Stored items
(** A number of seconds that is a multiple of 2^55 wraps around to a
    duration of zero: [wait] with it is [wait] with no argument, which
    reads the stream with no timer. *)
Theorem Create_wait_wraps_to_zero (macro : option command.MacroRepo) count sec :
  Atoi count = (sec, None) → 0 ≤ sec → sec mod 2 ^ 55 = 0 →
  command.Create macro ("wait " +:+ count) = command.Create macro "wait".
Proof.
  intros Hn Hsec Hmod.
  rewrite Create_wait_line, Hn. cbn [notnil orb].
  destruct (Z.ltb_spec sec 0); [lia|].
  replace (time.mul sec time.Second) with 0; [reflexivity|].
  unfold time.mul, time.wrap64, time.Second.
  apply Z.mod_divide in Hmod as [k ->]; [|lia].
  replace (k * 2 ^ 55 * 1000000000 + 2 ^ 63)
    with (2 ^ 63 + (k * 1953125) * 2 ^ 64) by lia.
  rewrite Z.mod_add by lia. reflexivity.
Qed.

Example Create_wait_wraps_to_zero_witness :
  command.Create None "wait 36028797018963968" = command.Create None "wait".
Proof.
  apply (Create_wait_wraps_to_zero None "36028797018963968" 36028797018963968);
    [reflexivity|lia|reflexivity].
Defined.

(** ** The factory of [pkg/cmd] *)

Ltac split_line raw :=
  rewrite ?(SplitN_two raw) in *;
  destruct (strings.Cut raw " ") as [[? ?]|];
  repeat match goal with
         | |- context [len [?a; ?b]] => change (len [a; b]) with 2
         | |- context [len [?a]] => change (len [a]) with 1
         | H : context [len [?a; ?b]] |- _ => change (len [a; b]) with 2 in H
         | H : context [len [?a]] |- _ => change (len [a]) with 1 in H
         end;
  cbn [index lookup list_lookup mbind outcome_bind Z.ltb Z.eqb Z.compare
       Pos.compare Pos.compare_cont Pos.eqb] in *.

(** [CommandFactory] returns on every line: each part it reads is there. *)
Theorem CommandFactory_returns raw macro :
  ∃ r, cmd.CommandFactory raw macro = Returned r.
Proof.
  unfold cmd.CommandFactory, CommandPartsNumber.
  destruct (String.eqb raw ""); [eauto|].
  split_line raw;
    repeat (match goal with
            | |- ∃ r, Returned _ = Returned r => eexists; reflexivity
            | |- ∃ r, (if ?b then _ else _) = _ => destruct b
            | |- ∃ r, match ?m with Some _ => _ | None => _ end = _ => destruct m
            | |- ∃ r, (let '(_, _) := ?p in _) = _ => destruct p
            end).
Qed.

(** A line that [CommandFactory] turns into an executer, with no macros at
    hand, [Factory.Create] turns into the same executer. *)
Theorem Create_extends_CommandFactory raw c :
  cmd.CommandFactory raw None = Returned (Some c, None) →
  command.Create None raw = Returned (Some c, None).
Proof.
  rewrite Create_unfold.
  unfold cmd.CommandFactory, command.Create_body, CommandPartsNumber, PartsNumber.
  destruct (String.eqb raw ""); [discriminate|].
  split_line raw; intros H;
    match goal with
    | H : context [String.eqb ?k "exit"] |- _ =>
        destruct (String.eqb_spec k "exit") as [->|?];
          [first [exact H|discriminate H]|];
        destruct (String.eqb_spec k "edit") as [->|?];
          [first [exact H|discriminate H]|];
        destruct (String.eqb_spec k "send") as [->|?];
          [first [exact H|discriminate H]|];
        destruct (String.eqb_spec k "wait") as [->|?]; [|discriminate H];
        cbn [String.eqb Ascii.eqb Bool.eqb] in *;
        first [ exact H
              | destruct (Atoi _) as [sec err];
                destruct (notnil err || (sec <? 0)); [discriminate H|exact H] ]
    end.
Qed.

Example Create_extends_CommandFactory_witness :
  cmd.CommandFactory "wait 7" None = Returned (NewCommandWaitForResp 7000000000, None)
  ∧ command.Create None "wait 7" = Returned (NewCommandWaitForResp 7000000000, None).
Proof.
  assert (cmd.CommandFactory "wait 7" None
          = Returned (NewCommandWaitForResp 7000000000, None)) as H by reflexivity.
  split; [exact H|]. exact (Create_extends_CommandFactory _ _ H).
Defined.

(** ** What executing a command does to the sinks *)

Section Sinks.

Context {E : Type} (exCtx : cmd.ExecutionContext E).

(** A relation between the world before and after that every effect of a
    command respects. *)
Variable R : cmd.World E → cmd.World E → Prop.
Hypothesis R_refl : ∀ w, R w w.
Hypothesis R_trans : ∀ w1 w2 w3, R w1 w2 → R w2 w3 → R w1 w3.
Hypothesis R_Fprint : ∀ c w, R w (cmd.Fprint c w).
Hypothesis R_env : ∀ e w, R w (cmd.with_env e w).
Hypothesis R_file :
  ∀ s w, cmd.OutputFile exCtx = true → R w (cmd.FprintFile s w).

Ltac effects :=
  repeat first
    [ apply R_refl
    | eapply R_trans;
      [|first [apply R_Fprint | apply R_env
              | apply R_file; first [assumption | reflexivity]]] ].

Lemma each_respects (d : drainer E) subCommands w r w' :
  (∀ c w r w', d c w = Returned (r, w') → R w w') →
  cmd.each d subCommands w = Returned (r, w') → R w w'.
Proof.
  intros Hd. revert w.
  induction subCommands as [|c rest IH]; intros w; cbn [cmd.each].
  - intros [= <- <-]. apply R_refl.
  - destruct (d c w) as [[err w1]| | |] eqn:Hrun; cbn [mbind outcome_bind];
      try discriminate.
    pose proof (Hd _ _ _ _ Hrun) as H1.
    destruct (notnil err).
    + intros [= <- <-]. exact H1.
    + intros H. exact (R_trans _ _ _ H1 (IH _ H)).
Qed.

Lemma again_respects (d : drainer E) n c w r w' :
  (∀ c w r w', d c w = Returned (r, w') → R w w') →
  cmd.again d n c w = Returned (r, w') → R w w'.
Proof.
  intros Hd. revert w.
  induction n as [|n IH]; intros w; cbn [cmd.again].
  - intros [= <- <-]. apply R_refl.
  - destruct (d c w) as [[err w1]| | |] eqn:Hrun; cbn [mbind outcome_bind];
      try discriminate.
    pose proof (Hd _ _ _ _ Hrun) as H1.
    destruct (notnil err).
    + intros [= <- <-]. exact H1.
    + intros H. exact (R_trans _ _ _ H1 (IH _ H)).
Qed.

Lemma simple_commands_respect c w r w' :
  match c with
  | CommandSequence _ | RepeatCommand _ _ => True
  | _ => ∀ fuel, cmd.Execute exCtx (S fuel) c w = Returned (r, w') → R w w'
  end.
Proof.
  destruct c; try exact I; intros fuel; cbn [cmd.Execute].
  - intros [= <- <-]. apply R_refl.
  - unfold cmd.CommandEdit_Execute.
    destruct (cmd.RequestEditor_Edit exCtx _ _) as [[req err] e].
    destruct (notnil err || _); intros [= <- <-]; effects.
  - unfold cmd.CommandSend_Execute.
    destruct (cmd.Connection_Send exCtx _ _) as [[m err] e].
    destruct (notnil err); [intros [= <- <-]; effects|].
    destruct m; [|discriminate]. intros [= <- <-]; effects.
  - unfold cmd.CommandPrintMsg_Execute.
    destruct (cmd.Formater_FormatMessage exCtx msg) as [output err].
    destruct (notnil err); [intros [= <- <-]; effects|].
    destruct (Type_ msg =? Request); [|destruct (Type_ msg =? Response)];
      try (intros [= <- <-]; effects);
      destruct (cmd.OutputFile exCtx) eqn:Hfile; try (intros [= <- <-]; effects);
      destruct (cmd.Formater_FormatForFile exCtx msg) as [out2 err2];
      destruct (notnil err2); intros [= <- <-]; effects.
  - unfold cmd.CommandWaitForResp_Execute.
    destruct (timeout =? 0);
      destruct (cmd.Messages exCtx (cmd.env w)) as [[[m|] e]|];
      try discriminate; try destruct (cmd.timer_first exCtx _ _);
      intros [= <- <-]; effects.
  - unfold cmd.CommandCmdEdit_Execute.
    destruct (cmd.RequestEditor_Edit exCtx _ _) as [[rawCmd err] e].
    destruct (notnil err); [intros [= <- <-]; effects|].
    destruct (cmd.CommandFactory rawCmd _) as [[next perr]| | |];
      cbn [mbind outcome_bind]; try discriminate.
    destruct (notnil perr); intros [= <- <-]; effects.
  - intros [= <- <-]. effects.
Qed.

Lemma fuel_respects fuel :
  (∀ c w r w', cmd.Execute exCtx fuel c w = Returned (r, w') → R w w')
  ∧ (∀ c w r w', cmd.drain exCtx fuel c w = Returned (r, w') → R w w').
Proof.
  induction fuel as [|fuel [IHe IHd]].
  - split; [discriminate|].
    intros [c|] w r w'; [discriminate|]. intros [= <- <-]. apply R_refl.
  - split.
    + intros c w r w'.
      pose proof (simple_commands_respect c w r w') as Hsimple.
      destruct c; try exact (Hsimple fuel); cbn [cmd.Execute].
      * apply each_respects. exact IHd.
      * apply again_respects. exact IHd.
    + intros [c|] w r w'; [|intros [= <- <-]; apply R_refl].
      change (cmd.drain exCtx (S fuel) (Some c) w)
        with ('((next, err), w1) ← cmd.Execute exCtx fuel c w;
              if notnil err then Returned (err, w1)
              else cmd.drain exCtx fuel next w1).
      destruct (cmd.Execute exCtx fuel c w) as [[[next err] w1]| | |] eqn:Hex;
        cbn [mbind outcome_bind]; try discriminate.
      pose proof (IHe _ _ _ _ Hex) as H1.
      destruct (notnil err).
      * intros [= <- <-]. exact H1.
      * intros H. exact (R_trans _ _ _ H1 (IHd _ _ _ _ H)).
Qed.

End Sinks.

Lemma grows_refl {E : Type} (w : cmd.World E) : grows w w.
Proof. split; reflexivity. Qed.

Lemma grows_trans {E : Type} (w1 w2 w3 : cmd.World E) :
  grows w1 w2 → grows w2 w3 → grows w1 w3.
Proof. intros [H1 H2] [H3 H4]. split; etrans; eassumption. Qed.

* What needs to be done
Of all the entries above, retype exactly the lines from the line with "destruct (strings.Cut raw" to the line with "as [sec err];", both included, and no others.

* Result for this task
  destruct (strings.Cut raw " ") as [[? ?]|];
  repeat match goal with
         | |- context [len [?a; ?b]] => change (len [a; b]) with 2
         | |- context [len [?a]] => change (len [a]) with 1
         | H : context [len [?a; ?b]] |- _ => change (len [a; b]) with 2 in H
         | H : context [len [?a]] |- _ => change (len [a]) with 1 in H
         end;
  cbn [index lookup list_lookup mbind outcome_bind Z.ltb Z.eqb Z.compare
       Pos.compare Pos.compare_cont Pos.eqb] in *.

(** [CommandFactory] returns on every line: each part it reads is there. *)
Theorem CommandFactory_returns raw macro :
  ∃ r, cmd.CommandFactory raw macro = Returned r.
Proof.
  unfold cmd.CommandFactory, CommandPartsNumber.
  destruct (String.eqb raw ""); [eauto|].
  split_line raw;
    repeat (match goal with
            | |- ∃ r, Returned _ = Returned r => eexists; reflexivity
            | |- ∃ r, (if ?b then _ else _) = _ => destruct b
            | |- ∃ r, match ?m with Some _ => _ | None => _ end = _ => destruct m
            | |- ∃ r, (let '(_, _) := ?p in _) = _ => destruct p
            end).
Qed.

(** A line that [CommandFactory] turns into an executer, with no macros at
    hand, [Factory.Create] turns into the same executer. *)
Theorem Create_extends_CommandFactory raw c :
  cmd.CommandFactory raw None = Returned (Some c, None) →
  command.Create None raw = Returned (Some c, None).
Proof.
  rewrite Create_unfold.
  unfold cmd.CommandFactory, command.Create_body, CommandPartsNumber, PartsNumber.
  destruct (String.eqb raw ""); [discriminate|].
  split_line raw; intros H;
    match goal with
    | H : context [String.eqb ?k "exit"] |- _ =>
        destruct (String.eqb_spec k "exit") as [->|?];
          [first [exact H|discriminate H]|];
        destruct (String.eqb_spec k "edit") as [->|?];
          [first [exact H|discriminate H]|];
        destruct (String.eqb_spec k "send") as [->|?];
          [first [exact H|discriminate H]|];
        destruct (String.eqb_spec k "wait") as [->|?]; [|discriminate H];
        cbn [String.eqb Ascii.eqb Bool.eqb] in *;
        first [ exact H
              | destruct (Atoi _) as [sec err];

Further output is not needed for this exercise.